● TASK STATEMENT
In the listing below, find the line with "by apply Hmono, (inv_used _ Hi)." and the line with "covers b x)". Repeat those two lines and all lines between them exactly.
BEGIN
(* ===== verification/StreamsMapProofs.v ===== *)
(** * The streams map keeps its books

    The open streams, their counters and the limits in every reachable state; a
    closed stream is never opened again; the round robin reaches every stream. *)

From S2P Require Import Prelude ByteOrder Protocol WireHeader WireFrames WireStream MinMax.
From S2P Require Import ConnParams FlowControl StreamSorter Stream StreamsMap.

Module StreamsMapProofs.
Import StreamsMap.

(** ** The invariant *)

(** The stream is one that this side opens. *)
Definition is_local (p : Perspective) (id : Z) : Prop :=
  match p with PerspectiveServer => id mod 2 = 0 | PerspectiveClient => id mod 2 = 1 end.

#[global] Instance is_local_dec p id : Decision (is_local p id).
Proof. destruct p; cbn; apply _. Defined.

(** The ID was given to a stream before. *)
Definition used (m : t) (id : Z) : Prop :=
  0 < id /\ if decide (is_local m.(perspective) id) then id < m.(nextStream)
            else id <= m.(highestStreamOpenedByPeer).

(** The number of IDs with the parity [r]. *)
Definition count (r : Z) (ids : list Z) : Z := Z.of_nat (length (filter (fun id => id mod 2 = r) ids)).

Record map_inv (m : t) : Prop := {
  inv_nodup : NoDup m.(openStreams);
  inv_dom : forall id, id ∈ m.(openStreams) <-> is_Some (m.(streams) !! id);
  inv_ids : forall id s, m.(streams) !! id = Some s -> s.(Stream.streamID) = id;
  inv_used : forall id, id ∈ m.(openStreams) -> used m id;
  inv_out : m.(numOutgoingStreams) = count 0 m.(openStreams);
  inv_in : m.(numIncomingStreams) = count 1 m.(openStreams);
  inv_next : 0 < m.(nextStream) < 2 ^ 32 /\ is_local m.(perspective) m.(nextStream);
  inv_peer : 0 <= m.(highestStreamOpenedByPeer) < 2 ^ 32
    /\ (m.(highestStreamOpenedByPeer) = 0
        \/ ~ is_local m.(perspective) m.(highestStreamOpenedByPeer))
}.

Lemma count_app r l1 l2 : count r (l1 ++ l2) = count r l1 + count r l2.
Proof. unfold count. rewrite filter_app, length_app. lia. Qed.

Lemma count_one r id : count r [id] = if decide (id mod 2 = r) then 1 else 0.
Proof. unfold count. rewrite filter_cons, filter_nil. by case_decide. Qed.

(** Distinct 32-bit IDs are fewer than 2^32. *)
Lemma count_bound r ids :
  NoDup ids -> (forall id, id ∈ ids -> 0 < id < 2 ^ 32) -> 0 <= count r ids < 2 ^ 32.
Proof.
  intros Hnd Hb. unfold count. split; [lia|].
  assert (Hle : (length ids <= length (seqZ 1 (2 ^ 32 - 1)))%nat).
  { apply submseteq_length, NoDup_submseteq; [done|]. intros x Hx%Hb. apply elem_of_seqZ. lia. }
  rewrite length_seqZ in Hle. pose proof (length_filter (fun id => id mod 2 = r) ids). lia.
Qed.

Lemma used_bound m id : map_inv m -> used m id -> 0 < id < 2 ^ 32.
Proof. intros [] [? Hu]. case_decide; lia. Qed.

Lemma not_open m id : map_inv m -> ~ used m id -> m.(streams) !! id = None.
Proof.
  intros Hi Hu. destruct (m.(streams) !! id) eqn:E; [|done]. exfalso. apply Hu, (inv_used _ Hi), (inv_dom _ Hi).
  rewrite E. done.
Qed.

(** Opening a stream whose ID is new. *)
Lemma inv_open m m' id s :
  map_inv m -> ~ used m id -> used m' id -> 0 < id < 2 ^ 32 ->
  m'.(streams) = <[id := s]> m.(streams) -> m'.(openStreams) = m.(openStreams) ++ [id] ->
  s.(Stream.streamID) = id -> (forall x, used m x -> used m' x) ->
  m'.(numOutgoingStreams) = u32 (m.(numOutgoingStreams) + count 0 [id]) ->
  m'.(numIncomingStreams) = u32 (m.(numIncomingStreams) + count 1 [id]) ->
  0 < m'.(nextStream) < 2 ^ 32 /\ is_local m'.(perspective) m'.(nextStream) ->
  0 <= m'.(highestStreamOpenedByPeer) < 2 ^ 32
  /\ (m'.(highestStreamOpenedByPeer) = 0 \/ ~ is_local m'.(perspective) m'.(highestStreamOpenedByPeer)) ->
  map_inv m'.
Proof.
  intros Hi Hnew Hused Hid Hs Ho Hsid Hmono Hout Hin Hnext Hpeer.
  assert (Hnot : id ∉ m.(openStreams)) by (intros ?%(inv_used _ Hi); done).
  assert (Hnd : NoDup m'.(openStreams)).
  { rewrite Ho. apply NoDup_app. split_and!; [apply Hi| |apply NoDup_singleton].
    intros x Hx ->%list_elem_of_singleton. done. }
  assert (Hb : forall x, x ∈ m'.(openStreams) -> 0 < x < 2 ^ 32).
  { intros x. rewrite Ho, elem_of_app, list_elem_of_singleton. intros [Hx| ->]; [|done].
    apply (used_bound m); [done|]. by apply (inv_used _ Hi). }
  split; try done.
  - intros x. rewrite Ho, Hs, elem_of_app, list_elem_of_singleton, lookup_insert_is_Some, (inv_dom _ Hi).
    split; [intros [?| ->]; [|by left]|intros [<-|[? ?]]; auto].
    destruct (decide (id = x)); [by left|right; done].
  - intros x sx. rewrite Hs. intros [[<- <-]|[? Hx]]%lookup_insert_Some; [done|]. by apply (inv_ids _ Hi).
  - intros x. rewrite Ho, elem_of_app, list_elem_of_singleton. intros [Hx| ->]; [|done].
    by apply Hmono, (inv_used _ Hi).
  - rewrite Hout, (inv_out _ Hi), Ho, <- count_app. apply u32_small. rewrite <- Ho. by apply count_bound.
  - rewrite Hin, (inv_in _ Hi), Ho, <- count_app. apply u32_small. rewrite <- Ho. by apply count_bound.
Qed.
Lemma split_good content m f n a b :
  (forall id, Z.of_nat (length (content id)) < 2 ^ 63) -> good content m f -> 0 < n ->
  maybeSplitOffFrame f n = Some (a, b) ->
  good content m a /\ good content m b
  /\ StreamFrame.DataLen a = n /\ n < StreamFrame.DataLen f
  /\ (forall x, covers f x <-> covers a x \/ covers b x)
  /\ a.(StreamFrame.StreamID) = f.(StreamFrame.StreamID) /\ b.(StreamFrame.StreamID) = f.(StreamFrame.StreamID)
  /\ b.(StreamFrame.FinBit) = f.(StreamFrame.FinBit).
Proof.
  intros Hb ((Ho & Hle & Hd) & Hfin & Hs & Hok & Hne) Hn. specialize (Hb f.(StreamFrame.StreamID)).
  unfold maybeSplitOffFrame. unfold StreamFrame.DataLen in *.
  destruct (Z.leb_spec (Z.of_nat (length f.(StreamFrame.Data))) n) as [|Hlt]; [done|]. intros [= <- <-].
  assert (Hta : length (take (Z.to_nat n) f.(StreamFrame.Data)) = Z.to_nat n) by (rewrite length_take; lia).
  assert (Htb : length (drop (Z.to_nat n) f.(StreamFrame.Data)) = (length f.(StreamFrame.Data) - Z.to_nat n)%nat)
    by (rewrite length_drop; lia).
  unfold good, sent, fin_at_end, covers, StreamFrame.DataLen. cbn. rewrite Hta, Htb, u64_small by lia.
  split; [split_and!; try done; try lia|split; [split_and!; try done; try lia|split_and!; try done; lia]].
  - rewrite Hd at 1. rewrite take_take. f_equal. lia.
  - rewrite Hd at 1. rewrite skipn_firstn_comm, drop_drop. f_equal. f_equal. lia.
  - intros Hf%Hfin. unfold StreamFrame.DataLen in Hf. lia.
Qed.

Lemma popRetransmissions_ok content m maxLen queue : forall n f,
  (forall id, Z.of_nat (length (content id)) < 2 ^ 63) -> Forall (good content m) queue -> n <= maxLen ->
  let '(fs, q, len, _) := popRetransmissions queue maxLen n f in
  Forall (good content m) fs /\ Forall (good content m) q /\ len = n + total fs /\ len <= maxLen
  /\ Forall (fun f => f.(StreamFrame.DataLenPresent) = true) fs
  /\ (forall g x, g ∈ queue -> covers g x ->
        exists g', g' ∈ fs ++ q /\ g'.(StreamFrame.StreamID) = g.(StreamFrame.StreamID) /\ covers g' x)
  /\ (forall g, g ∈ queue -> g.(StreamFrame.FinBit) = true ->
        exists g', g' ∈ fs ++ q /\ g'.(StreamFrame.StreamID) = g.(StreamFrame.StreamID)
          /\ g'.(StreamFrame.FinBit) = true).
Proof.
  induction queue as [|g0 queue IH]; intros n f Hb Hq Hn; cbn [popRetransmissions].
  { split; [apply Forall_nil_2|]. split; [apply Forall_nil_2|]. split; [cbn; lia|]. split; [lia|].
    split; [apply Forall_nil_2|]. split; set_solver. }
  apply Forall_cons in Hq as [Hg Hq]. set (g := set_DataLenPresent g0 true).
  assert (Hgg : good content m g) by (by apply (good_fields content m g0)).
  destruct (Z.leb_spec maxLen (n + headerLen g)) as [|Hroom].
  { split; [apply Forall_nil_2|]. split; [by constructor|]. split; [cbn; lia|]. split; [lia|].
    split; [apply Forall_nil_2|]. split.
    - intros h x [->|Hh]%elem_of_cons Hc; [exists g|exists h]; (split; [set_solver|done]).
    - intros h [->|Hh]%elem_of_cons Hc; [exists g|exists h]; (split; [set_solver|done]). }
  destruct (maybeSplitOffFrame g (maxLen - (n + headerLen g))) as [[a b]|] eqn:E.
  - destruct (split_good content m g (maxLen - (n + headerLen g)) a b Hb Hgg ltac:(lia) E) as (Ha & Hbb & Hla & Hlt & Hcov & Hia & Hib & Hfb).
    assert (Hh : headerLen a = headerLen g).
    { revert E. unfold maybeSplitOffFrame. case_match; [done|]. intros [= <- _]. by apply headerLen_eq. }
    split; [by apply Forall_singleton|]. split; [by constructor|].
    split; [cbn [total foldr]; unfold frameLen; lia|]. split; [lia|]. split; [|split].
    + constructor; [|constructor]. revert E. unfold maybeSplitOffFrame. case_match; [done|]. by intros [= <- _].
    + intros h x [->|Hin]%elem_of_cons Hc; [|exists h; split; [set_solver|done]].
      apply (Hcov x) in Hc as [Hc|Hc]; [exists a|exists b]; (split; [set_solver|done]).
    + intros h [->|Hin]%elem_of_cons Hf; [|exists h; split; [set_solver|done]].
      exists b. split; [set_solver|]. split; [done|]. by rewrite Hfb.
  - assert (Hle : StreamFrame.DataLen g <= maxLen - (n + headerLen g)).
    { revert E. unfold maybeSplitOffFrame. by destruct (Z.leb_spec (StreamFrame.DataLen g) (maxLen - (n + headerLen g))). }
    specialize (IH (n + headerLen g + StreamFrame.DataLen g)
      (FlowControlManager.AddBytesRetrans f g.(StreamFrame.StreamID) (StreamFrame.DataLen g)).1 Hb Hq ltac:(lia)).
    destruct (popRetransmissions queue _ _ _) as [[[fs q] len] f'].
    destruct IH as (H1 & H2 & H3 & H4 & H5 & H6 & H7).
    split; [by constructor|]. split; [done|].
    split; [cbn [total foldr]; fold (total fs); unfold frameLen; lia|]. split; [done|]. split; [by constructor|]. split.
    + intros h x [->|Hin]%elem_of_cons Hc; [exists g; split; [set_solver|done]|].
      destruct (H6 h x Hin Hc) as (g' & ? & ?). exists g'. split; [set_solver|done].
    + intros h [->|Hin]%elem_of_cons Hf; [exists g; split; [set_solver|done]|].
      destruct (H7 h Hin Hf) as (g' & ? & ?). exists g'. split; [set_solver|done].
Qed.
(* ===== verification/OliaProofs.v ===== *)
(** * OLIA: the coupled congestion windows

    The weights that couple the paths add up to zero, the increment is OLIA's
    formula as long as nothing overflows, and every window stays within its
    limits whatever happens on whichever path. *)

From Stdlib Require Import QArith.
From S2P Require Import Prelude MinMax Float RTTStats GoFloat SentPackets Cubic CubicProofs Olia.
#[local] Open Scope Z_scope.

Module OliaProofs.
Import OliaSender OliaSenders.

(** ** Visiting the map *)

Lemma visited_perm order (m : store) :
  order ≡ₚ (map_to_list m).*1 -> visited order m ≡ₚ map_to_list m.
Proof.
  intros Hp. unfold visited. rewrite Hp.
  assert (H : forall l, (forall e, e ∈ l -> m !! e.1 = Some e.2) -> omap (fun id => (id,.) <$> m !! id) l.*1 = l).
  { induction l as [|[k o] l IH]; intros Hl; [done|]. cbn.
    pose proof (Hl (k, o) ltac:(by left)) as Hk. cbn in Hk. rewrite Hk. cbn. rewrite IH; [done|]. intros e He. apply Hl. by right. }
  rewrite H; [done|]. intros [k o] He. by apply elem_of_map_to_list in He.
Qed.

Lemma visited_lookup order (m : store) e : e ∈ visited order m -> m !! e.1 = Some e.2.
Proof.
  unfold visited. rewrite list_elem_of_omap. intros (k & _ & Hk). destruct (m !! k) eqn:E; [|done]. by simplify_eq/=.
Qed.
END
● SOLUTION TO THE PROBLEM
    by apply Hmono, (inv_used _ Hi).
  - rewrite Hout, (inv_out _ Hi), Ho, <- count_app. apply u32_small. rewrite <- Ho. by apply count_bound.
  - rewrite Hin, (inv_in _ Hi), Ho, <- count_app. apply u32_small. rewrite <- Ho. by apply count_bound.
Qed.
Lemma split_good content m f n a b :
  (forall id, Z.of_nat (length (content id)) < 2 ^ 63) -> good content m f -> 0 < n ->
  maybeSplitOffFrame f n = Some (a, b) ->
  good content m a /\ good content m b
  /\ StreamFrame.DataLen a = n /\ n < StreamFrame.DataLen f
  /\ (forall x, covers f x <-> covers a x \/ covers b x)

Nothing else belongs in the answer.